* Input records *
────────
(** X21. The default week of the date picker, [next_monday], is the first
    Monday that is not before today: today itself on a Monday, otherwise
    the Monday of the following week. *)
Theorem next_monday_is_first_monday (today nm : date) :
  next_monday today = Some nm ->
  weekday nm = 0
  /\ today <= nm <= today + 6
  /\ (weekday today = 0 -> nm = today)
  /\ forall m, weekday m = 0 -> today <= m -> nm <= m.
Proof.
  unfold next_monday. intros H. apply add_days_Some in H.
  pose proof (weekday_range today) as Hwd.
  assert (Htoday : today = get_week_start today + weekday today)
    by (unfold get_week_start; lia).
  assert (Hk : (7 - weekday today) mod 7
               = if weekday today =? 0 then 0 else 7 - weekday today).
  { destruct (Z.eqb_spec (weekday today) 0) as [->|Hne]; [reflexivity|].
    apply Z.mod_small. lia. }
  rewrite Hk in H. clear Hk.
  destruct (Z.eqb_spec (weekday today) 0) as [H0|Hne].
  - rewrite Z.add_0_r in H. subst nm.
    split; [exact H0|]. split; [lia|]. split; [reflexivity|]. intros; lia.
  - assert (Hnm : nm = get_week_start today + 7 * 1) by lia.
    split; [rewrite Hnm, weekday_add_weeks; apply weekday_week_start|].
    split; [lia|]. split; [intros; contradiction|].
    intros m Hm Hle.
    destruct (monday_diff m (get_week_start today) Hm (weekday_week_start today))
      as [w Hw]. lia.
Qed.

Lemma next_monday_is_first_monday_witness :
  next_monday 738888 = Some 738893
  /\ weekday 738893 = 0 /\ 738888 <= 738893 <= 738888 + 6.
Proof.
  split; [reflexivity|].
  destruct (next_monday_is_first_monday 738888 738893 eq_refl) as (H1 & H2 & _).
  split; [exact H1 | exact H2].
Defined.

Lemma past_weeks_inv (selected : date) (weeks : list date) :
  past_weeks selected = Some weeks ->
  weeks = rev (map (fun w => get_week_start selected - 7 * (1 + w)) (range 0 12)).
Proof.
  unfold past_weeks.
  destruct (sub_days selected (7 * 1)) as [start|] eqn:Hs; cbn [bind]; [|discriminate].
  apply sub_days_Some in Hs.
  destruct (generate_weeks start 12) as [l|] eqn:Hl; cbn [bind]; [|discriminate].
  apply generate_weeks_inv in Hl. intros [= <-]. subst l start. f_equal.
  apply map_ext. intros w.
  replace (selected - 7 * 1) with (selected + 7 * (- 1)) by lia.
  rewrite week_start_add_weeks. lia.
Qed.

Lemma future_weeks_inv (selected : date) (weeks : list date) :
  future_weeks selected = Some weeks ->
  weeks = map (fun w => get_week_start selected + 7 * w) (range 0 6).
Proof.
  unfold future_weeks. apply mapM_map. intros w b _.
  destruct (add_days selected (7 * w)) as [d|] eqn:Hd; cbn [bind]; [|discriminate].
  apply add_days_Some in Hd. intros [= <-]. subst d.
  apply week_start_add_weeks.
Qed.

(** X22. The 12 past weeks of the calendar are the selector's window: for
    a selected Monday they are, oldest first, the 12 Mondays from 12 weeks
    to 1 week before it, that is exactly the week-starts the selector counts
    for that reference date. *)
Theorem past_weeks_are_window (selected : date) (weeks : list date) :
  past_weeks selected = Some weeks ->
  weekday selected = 0 ->
  weeks = map (fun i => selected - 7 * 12 + 7 * i) (range 0 12)
  /\ forall week, In week weeks <->
                  weekday week = 0
                  /\ in_window (get_week_start selected) week = true.
Proof.
  intros H Hmon. apply past_weeks_inv in H.
  rewrite (week_start_monday selected Hmon) in *.
  assert (Heq : weeks = map (fun i => selected - 7 * 12 + 7 * i) (range 0 12)).
  { rewrite H. change (range 0 12) with [0; 1; 2; 3; 4; 5; 6; 7; 8; 9; 10; 11].
    cbn [map rev app]. repeat (f_equal; try lia). }
  split; [exact Heq|].
  intros week. rewrite Heq, in_map_iff. unfold in_window.
  rewrite andb_true_iff, Z.leb_le, Z.ltb_lt. split.
  - intros (i & <- & Hi). apply range_In in Hi.
    replace (selected - 7 * 12 + 7 * i) with (selected + 7 * (i - 12)) by lia.
    rewrite weekday_add_weeks. split; [exact Hmon | lia].
  - intros (Hw & Hlo & Hhi).
    destruct (monday_diff week selected Hw Hmon) as [w ->].
    exists (w + 12). split; [lia|]. apply range_In. lia.
Qed.

Lemma past_weeks_are_window_witness :
  past_weeks 738886
  = Some [738802; 738809; 738816; 738823; 738830; 738837; 738844; 738851;
          738858; 738865; 738872; 738879]
  /\ (In 738802 [738802; 738809; 738816; 738823; 738830; 738837; 738844; 738851;
                 738858; 738865; 738872; 738879]
      <-> weekday 738802 = 0 /\ in_window (get_week_start 738886) 738802 = true).
Proof.
  split; [reflexivity|].
  destruct (past_weeks_are_window 738886 _ eq_refl eq_refl) as [_ H].
  exact (H 738802).
Defined.

(** X23. For a selected Monday the calendar shows 18 consecutive weeks,
    oldest first: the Mondays from 12 weeks before the selected week to 5
    weeks after it. *)
Theorem combined_weeks_consecutive (selected : date) (weeks : list date) :
  combined_weeks selected = Some weeks ->
  weekday selected = 0 ->
  weeks = map (fun i => selected - 7 * 12 + 7 * i) (range 0 18).
Proof.
  unfold combined_weeks. intros H Hmon.
  destruct (past_weeks selected) as [past|] eqn:Hp; cbn [bind] in H; [|discriminate].
  destruct (future_weeks selected) as [future|] eqn:Hf; cbn [bind] in H; [|discriminate].
  injection H as <-.
  apply past_weeks_inv in Hp. apply future_weeks_inv in Hf.
  rewrite (week_start_monday selected Hmon) in *. subst past future.
  change (range 0 12) with [0; 1; 2; 3; 4; 5; 6; 7; 8; 9; 10; 11].
  change (range 0 6) with [0; 1; 2; 3; 4; 5].
  change (range 0 18)
    with [0; 1; 2; 3; 4; 5; 6; 7; 8; 9; 10; 11; 12; 13; 14; 15; 16; 17].
  cbn [map rev app]. repeat (f_equal; try lia).
Qed.

Lemma combined_weeks_consecutive_witness :
  combined_weeks 738886
  = Some [738802; 738809; 738816; 738823; 738830; 738837; 738844; 738851;
          738858; 738865; 738872; 738879; 738886; 738893; 738900; 738907;
          738914; 738921]
  /\ [738802; 738809; 738816; 738823; 738830; 738837; 738844; 738851;
      738858; 738865; 738872; 738879; 738886; 738893; 738900; 738907;
      738914; 738921]
     = map (fun i => 738886 - 7 * 12 + 7 * i) (range 0 18).
Proof.
  split; [reflexivity|].
  apply (combined_weeks_consecutive 738886 _ eq_refl eq_refl).
Defined.

(** X24. Every future week of the chart has an entry in the plan: when the
    week of today is not after the week of the selected date, the 6 weeks
    from the selected week on are all keys of the plan, so the chart's
    [needs.get(week, 0)] reads the plan's own value for them. *)
Theorem future_weeks_in_plan (today : date) (summary : dict Z)
      (ooo_days : list date) (selected : date) (plan : dict Z)
      (weeks : list date) :
  calculate_future_needs today summary ooo_days selected = Some plan ->
  future_weeks selected = Some weeks ->
  get_week_start today <= get_week_start selected ->
  forall week, In week weeks -> exists n, get plan week = Some n.
Proof.
  intros Hplan Hfw Hle week Hin.
  apply calculate_future_needs_inv in Hplan. cbv zeta in Hplan.
  destruct Hplan as [_ Hkeys]. apply In_keys_get. rewrite Hkeys.
  apply future_weeks_inv in Hfw. subst weeks.
  apply in_map_iff in Hin. destruct Hin as (w & <- & Hw). apply range_In in Hw.
  apply In_candidate_weeks. rewrite weekday_add_weeks, week_start_add_weeks.
  split; [apply weekday_week_start | lia].
Qed.

Lemma future_weeks_in_plan_witness :
  calculate_future_needs 738886 [] [] 738893
  = Some [(738886, 3); (738893, 3); (738900, 3); (738907, 3); (738914, 3);
          (738921, 3); (738928, 3)]
  /\ future_weeks 738893 = Some [738893; 738900; 738907; 738914; 738921; 738928]
  /\ exists n, get [(738886, 3); (738893, 3); (738900, 3); (738907, 3);
                    (738914, 3); (738921, 3); (738928, 3)] 738928 = Some n.
Proof.
  split; [reflexivity|]. split; [reflexivity|].
  apply (future_weeks_in_plan 738886 [] [] 738893
           [(738886, 3); (738893, 3); (738900, 3); (738907, 3); (738914, 3);
            (738921, 3); (738928, 3)]
           [738893; 738900; 738907; 738914; 738921; 738928] eq_refl eq_refl).
  - vm_compute. discriminate.
  - simpl; tauto.
Defined.

(** ** Marking days *)

Lemma In_add (s : list date) (d x : date) :
  In x (DateSet.add s d) <-> x = d \/ In x s.
Proof.
  unfold DateSet.add. destruct (elem d s) eqn:He.
  - apply elem_In in He. split; [now right | intros [->|H]; assumption].
  - cbn. split; intros [H|H]; auto.
Qed.

Lemma In_discard (s : list date) (d x : date) :
  In x (DateSet.discard s d) <-> In x s /\ x <> d.
Proof.
  unfold DateSet.discard. rewrite filter_In, negb_true_iff, Z.eqb_neq. tauto.
Qed.

Lemma NoDup_add (s : list date) (d : date) : NoDup s -> NoDup (DateSet.add s d).
Proof.
  unfold DateSet.add. intros H. destruct (elem d s) eqn:He; [exact H|].
  constructor; [|exact H]. rewrite <- elem_In, He. discriminate.
Qed.

Lemma NoDup_discard (s : list date) (d : date) :
  NoDup s -> NoDup (DateSet.discard s d).
Proof. apply NoDup_filter. Qed.

(** X25. After the radio of a day is handled, the day is in the attendance
    set exactly when the radio says Office and in the out-of-office set
    exactly when it says WFH (so never in both), and the membership of every
    other date is unchanged. *)
Theorem mark_sets (st : session) (day : date) (s : status) :
  (In day (attendance (mark st day s)) <-> s = StatusOffice)
  /\ (In day (ooo (mark st day s)) <-> s = StatusWFH)
  /\ forall d, d <> day ->
               (In d (attendance (mark st day s)) <-> In d (attendance st))
               /\ (In d (ooo (mark st day s)) <-> In d (ooo st)).
Proof.
  destruct s; cbn [mark attendance ooo];
    repeat rewrite In_add; repeat rewrite In_discard;
    (split; [|split]);
    try (intros d Hd; rewrite ?In_add, ?In_discard);
    intuition (try discriminate; try congruence).
Qed.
────────
* Exercise description *
Each line from the top of the entries above through the line containing "- weekday today)." must be transcribed exactly, and no other line may appear.

* Solution to the exercise *
(** X21. The default week of the date picker, [next_monday], is the first
    Monday that is not before today: today itself on a Monday, otherwise
    the Monday of the following week. *)
Theorem next_monday_is_first_monday (today nm : date) :
  next_monday today = Some nm ->
  weekday nm = 0
  /\ today <= nm <= today + 6
  /\ (weekday today = 0 -> nm = today)
  /\ forall m, weekday m = 0 -> today <= m -> nm <= m.
Proof.
  unfold next_monday. intros H. apply add_days_Some in H.
  pose proof (weekday_range today) as Hwd.
  assert (Htoday : today = get_week_start today + weekday today)
    by (unfold get_week_start; lia).
  assert (Hk : (7 - weekday today) mod 7
               = if weekday today =? 0 then 0 else 7 - weekday today).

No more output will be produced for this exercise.